It isn't no. To my mind you get a higher megapixel count, brighter viewfinder, a digital display on top (which I think IS very useful) and autofocus with non AF-S lenses. I can see the display on top would be good if you were using a tripod, when I use one, well I have only just started to use a tripod, but I find it a pain to keep crouching down and looking at the display. I also would like one for the autofocus feature but then I could get a secondhand D50 with that, what is the point I ask myself? Logically I think I will probably end up with a D80 in the long run but I don't think I have the talent or the knowledge to warrant one at the moment. 

With the D700 you are certainly going to fire off shots quickly but in public taking candid inconspicuous shots with it?
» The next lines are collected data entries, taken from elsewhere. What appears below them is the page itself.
(* ===== verification/GateSystem.v ===== *)
(** * Three servers on one database, and the way in

    The gate's requests join the operations of the ChatServer and the
    ResourceServer (SystemDb.v): the tables stay consistent. And the way of a
    new user through the servers: who registers can log in at the gate, and
    the token opens a session of the ChatServer. *)

From S2P Require Import Prelude ProtocolIds JsonFields Database ResourceDb TxLogic ChatDb ChatDbMessages ChatFriends SystemDb ChatSession ChatLogic PasswordHash StatusService GateAccounts GateSafety.

Section tables.
Context (weight : bytes → bytes).

(** *** The effects of the gate *)

Lemma only_users_same_rows d d' : same_rows d d' → only_users d d'.
Proof. intros [Hn E]. rewrite E. split; cbn; [done | done | |]; intros i u Hu; [by exists u | left; by exists u]. Qed.

Lemma only_users_register d u :
  users_ok weight d → last_event_seq u = 0 → only_users d (with_user d u).
Proof.
  intros Hd Hu. assert (Hfresh : users d !! next_id d = None) by (apply (uo_fresh _ _ Hd); lia).
  split; cbn; [done | lia | |].
  - intros i v Hv. exists v. rewrite lookup_insert_ne by congruence. done.
  - intros i v. rewrite lookup_insert_Some. intros [[<- <-] | [_ Hv]]; [by right | left; by exists v].
Qed.

Lemma with_password_lookup d name hashed i :
  users (with_password weight d name hashed) !! i = (λ u, if named weight name u then set_hash hashed u else u) <$> users d !! i.
Proof. unfold with_password, update_password. cbn. by rewrite lookup_fmap. Qed.

Lemma only_users_password d name hashed : only_users d (with_password weight d name hashed).
Proof.
  split; [by unfold with_password, update_password; cbn; destruct d | by cbn | |]; intros i u; rewrite with_password_lookup.
  - intros ->. eexists. split; [reflexivity |]. by destruct (named weight name u).
  - intros (v & Hv & ->)%fmap_Some. left. exists v. split; [done |]. by destruct (named weight name v).
Qed.

Lemma users_ok_register d u :
  users_ok weight d → find_user (named weight (username u)) d = None → find_user (mailed weight (email u)) d = None →
  users_ok weight (with_user d u).
Proof.
  intros Hd Hn Hm.
  assert (Hx : ∀ i v, users d !! i = Some v → weight (username v) ≠ weight (username u) ∧ weight (email v) ≠ weight (email u)).
  { intros i v Hv. pose proof (find_user_None _ _ _ _ Hn Hv) as E1%bool_decide_eq_false_1.
    by pose proof (find_user_None _ _ _ _ Hm Hv) as E2%bool_decide_eq_false_1. }
  split; cbn.
  - intros i j v w. rewrite !lookup_insert_Some. intros [[<- <-] | [_ Hv]] [[<- <-] | [_ Hw]] E; try done;
      [by destruct (Hx _ _ Hw) | by destruct (Hx _ _ Hv) | by eapply (uo_name _ _ Hd)].
  - intros i j v w. rewrite !lookup_insert_Some. intros [[<- <-] | [_ Hv]] [[<- <-] | [_ Hw]] E; try done;
      [by destruct (Hx _ _ Hw) | by destruct (Hx _ _ Hv) | by eapply (uo_mail _ _ Hd)].
  - intros i Hi. rewrite lookup_insert_ne by lia. apply (uo_fresh _ _ Hd). lia.
Qed.

(** Updates of rows that keep names and addresses. *)
Lemma users_ok_fmap d d' (f : Z → user_row → user_row) :
  (∀ i, users d' !! i = f i <$> users d !! i) → (∀ i u, username (f i u) = username u ∧ email (f i u) = email u) →
  next_id d <= next_id d' → users_ok weight d → users_ok weight d'.
Proof.
  intros Hf Hsame Hn [U1 U2 U3]. split.
  - intros i j u v. rewrite !Hf, !fmap_Some. intros (u0 & Hu & ->) (v0 & Hv & ->).
    rewrite (proj1 (Hsame i u0)), (proj1 (Hsame j v0)). by apply U1.
  - intros i j u v. rewrite !Hf, !fmap_Some. intros (u0 & Hu & ->) (v0 & Hv & ->).
    rewrite (proj2 (Hsame i u0)), (proj2 (Hsame j v0)). by apply U2.
  - intros i Hi. rewrite Hf, U3 by lia. done.
Qed.

Lemma users_ok_op d d' : op_effect d d' → users_ok weight d → users_ok weight d'.
Proof.
  intros [(Eu & _ & Hn) | [(r & u & icon & Hu & ->) | (d1 & r & u & e & (Eu & _ & Hn) & Hu & ->)]] Hd.
  - apply (users_ok_fmap d d' (λ _ u, u)); [| done.. | done]. intros i. rewrite Eu. by destruct (users d !! i).
  - apply (users_ok_fmap d _ (λ i v, if decide (i = r) then with_avatar icon v else v)); [| | done | done].
    + intros i. cbn. destruct (decide (i = r)) as [-> |]; [by rewrite lookup_insert_eq, Hu |].
      rewrite lookup_insert_ne by done. by destruct (users d !! i).
    + intros i v. by case_decide.
  - apply (users_ok_fmap d _ (λ i v, if decide (i = r) then UserRow (username v) (email v) (password_hash v) (user_profile v) (last_event_seq v + 1) else v)).
    + intros i. unfold append_event. rewrite Eu, Hu. cbn. destruct (decide (i = r)) as [-> | Hne].
      * by rewrite lookup_insert_eq, Hu.
      * rewrite lookup_insert_ne by done. by destruct (users d !! i).
    + intros i v. by case_decide.
    + unfold append_event. rewrite Eu, Hu. done.
    + done.
Qed.

Context `{JsonLib, Pbkdf2Lib}.

Lemma account_effect_users_ok random root s d r d' :
  account_effect weight random root s d r d' → users_ok weight d → users_ok weight d'.
Proof.
  intros Heff Hd. destruct Heff as [r d' Hs | name mail pwd icon hashed d' _ _ _ _ _ _ Hn Hm -> | i u name pwd hashed d' _ _ _ _ _ _ _ ->].
  - by eapply users_ok_same_rows.
  - by apply users_ok_register.
  - eapply users_ok_fmap; [apply with_password_lookup | | by cbn | done]. intros j v. cbn. by destruct (named weight name v).
Qed.

Lemma account_effect_chat_ok random root s d r d' :
  account_effect weight random root s d r d' → chat_ok weight d → users_ok weight d → chat_ok weight d'.
Proof.
  intros Heff Hok Hd. destruct Heff as [r d' Hs | name mail pwd icon hashed d' _ _ _ _ _ _ Hn Hm -> | i u name pwd hashed d' _ _ _ _ _ _ _ ->].
  - by eapply chat_ok_same_rows.
  - apply (only_users_chat_ok weight d); [by apply only_users_register | done].
  - apply (only_users_chat_ok weight d); [by apply only_users_password | done].
Qed.

Context (verify_rpc : bytes → Z) (res_host res_port : bytes) (hash_order : gmap bytes bytes → list (bytes * bytes)).

(** A request of the gate, on any state of Redis and of the pool. *)
Inductive label := DbOperation (op : db_op) | GateRequest (r : route) (random body : bytes).

Definition servers_step (d : db) (l : label) (d' : db) : Prop :=
  match l with
  | DbOperation op => db_step weight d op d'
  | GateRequest r random body => ∃ st p t o g' t',
      serve weight verify_rpc res_host res_port hash_order r random body (Gate d st p) t = (o, g', t') ∧ ga_db g' = d'
  end.

Lemma servers_step_ok d l d' :
  servers_step d l d' → chat_ok weight d → users_ok weight d → chat_ok weight d' ∧ users_ok weight d'.
Proof.
  intros Hstep Hok Hd. destruct l as [op | r random body]; cbn in Hstep.
  - destruct (db_step_good _ _ _ _ Hok Hstep) as [Hok' Heff]. split; [done | by eapply users_ok_op].
  - destruct Hstep as (st & p & t & o & g' & t' & Hrun & <-). destruct (json_parse body) as [root |] eqn:Hroot.
    + pose proof (serve_effect weight verify_rpc res_host res_port hash_order r random body root (Gate d st p) Hd Hroot t) as Hs.
      rewrite Hrun in Hs. destruct Hs as [Heff _]. by split; [eapply account_effect_chat_ok | eapply account_effect_users_ok].
    + unfold serve in Hrun. rewrite Hroot in Hrun. by injection Hrun as _ <- _.
Qed.

(** A request that does not reset the password of the user [name]. *)
Definition spares (name : bytes) (l : label) : Prop :=
  match l with
  | GateRequest ResetPwd _ body =>
      ∀ root name', json_parse body = Some root → given root (§ "user") name' → weight name' ≠ weight name
  | _ => True
  end.

(** What a login looks at. *)
Definition same_login (u v : user_row) : Prop := username v = username u ∧ email v = email u ∧ password_hash v = password_hash u.

Lemma op_effect_login d d' uid u : op_effect d d' → users d !! uid = Some u →
  ∃ v, users d' !! uid = Some v ∧ same_login u v.
Proof.
  intros [(Eu & _ & _) | [(r & u1 & icon & Hu1 & ->) | (d1 & r & u1 & e & (Eu & _ & _) & Hu1 & ->)]] Hu; [exists u; by rewrite Eu | |].
  { cbn. destruct (decide (uid = r)) as [-> | Hne]; [rewrite lookup_insert_eq; simplify_eq; by eexists | rewrite lookup_insert_ne by done; by exists u]. }
  unfold append_event. rewrite Eu, Hu1. cbn. destruct (decide (uid = r)) as [-> | Hne].
  - rewrite lookup_insert_eq. simplify_eq. by eexists.
  - rewrite lookup_insert_ne by done. by exists u.
Qed.

Lemma servers_step_login d l d' uid u :
  servers_step d l d' → chat_ok weight d → users_ok weight d → users d !! uid = Some u → spares (username u) l →
  ∃ v, users d' !! uid = Some v ∧ same_login u v.
Proof.
  intros Hstep Hok Hd Hu Hl. destruct l as [op | r random body]; cbn in Hstep.
  { destruct (db_step_good _ _ _ _ Hok Hstep) as [_ Heff]. by eapply op_effect_login. }
  destruct Hstep as (st & p & t & o & g' & t' & Hrun & <-). destruct (json_parse body) as [root |] eqn:Hroot; cycle 1.
  { unfold serve in Hrun. rewrite Hroot in Hrun. injection Hrun as _ <- _. by exists u. }
  pose proof (serve_effect weight verify_rpc res_host res_port hash_order r random body root (Gate d st p) Hd Hroot t) as Hs.
  rewrite Hrun in Hs. destruct Hs as [Heff _]. cbn [ga_db ga_status] in Heff.
  destruct Heff as [r d' [_ ->] | name mail pwd icon hashed d' _ _ _ _ _ _ _ _ -> | i v name pwd hashed d' Hname _ _ _ _ _ _ ->].
  - by exists u.
  - exists u. cbn. rewrite lookup_insert_ne; [done |]. intros <-. by rewrite (uo_fresh _ _ Hd) in Hu by lia.
  - rewrite with_password_lookup, Hu. cbn. exists u. pose proof (Hl root name Hroot Hname) as Hne.
    unfold named. by rewrite bool_decide_eq_false_2 by congruence.
Qed.

(** From one state of the tables to another by requests that spare a user. *)
Lemma reachable_login d0 d uid u :
  chat_ok weight d0 → users_ok weight d0 → users d0 !! uid = Some u →
  reachable (λ d, d = d0) (λ d l d', spares (username u) l ∧ servers_step d l d') d →
  chat_ok weight d ∧ users_ok weight d ∧ ∃ v, users d !! uid = Some v ∧ same_login u v.
Proof.
  intros Hok Hd Hu. apply (reachable_invariant _ _ (λ d, chat_ok weight d ∧ users_ok weight d ∧ ∃ v, users d !! uid = Some v ∧ same_login u v)).
  - intros ? ->. split_and!; [done.. |]. by exists u.
  - intros s l s' (Hs1 & Hs2 & v & Hv & E1 & E2 & E3) [Hl Hstep]. rewrite <- E1 in Hl.
    destruct (servers_step_ok _ _ _ Hstep Hs1 Hs2) as [Hs1' Hs2'].
    destruct (servers_step_login _ _ _ _ _ Hstep Hs1 Hs2 Hv Hl) as (v' & Hv' & F1 & F2 & F3).
    split_and!; [done.. |]. exists v'. split; [done |]. split_and!; congruence.
Qed.

End tables.

(** ** A concrete run *)

(** A request with the fields the gate reads. *)
Definition account_body : fields :=
  [(§ "email", JString § "m@x"); (§ "user", JString § "mia"); (§ "passwd", JString § "secret"); (§ "confirm", JString § "secret");
   (§ "icon", JString § "i"); (§ "varifycode", JString § "1234")].
Definition account_json : JsonLib := {| json_parse b := if decide (b = []) then None else Some (JObject account_body); json_dump _ := [] |}.
Definition demo_random : bytes := § "0123456789abcdef".
Definition demo_codes : status := StatusState {[CODEPREFIX ++ § "m@x" := § "1234"]} ∅ 0.

Definition demo_serve (r : route) (g : gate) : outcome fields * gate * tape :=
  @serve account_json toy_pbkdf2 demo_weight (λ _, 0) [] [] map_to_list r demo_random (§ "{}") g [].
Definition demo_fresh : gate := Gate (only_accounts ∅ 1) demo_codes (Pool 5 0 false).

Lemma no_accounts_ok n : users_ok demo_weight (only_accounts ∅ n).
Proof. split; intros *; cbn; rewrite lookup_empty; done. Qed.

Lemma demo_registers : ga_db (demo_serve UserRegister demo_fresh).1.2 ≠ only_accounts ∅ 1.
Proof. intros E%(f_equal next_id). vm_compute in E. discriminate. Qed.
Look at the size of the thing!





If you suddenly whip that thing out people will be running away in terror   

I think for landscape yes but not sure about using it for those type of people shots. The thing I guess you would do is get the D700 and keep the D40 body in your bag as a backup?

Your first point though, you are right buying better gear does not make you become clueless. I'm very new to photography as a hobby but I will say this, to me it seems a bit like being a musician. Say if you play guitar, buying an all singing all dancing guitar won't make you a better musician. It will make it easier for you to play and the quality of the sound it produces might be more tactile shall we say? But a better guitarist? I know some people who can shoot with anything and come up with amazing results, using a cheap fuji or a dodgy plastic holga. They only seem to have to wave their camera in the general direction of something interesting to get a great picture, whereas I could be in the same place and get something dull and boring. They have a natural gift for it, an eye for it I guess. Anyway I'm not making much of a point here so I'll shut up until I know a bit more about what I'm talking about!


----------



## Dave Spencer (12 Aug 2008)

Neil your picture shows it with the battery pack, which does turn it in to a monster. For candids in public, the longer end of the 70-200m will come in to play.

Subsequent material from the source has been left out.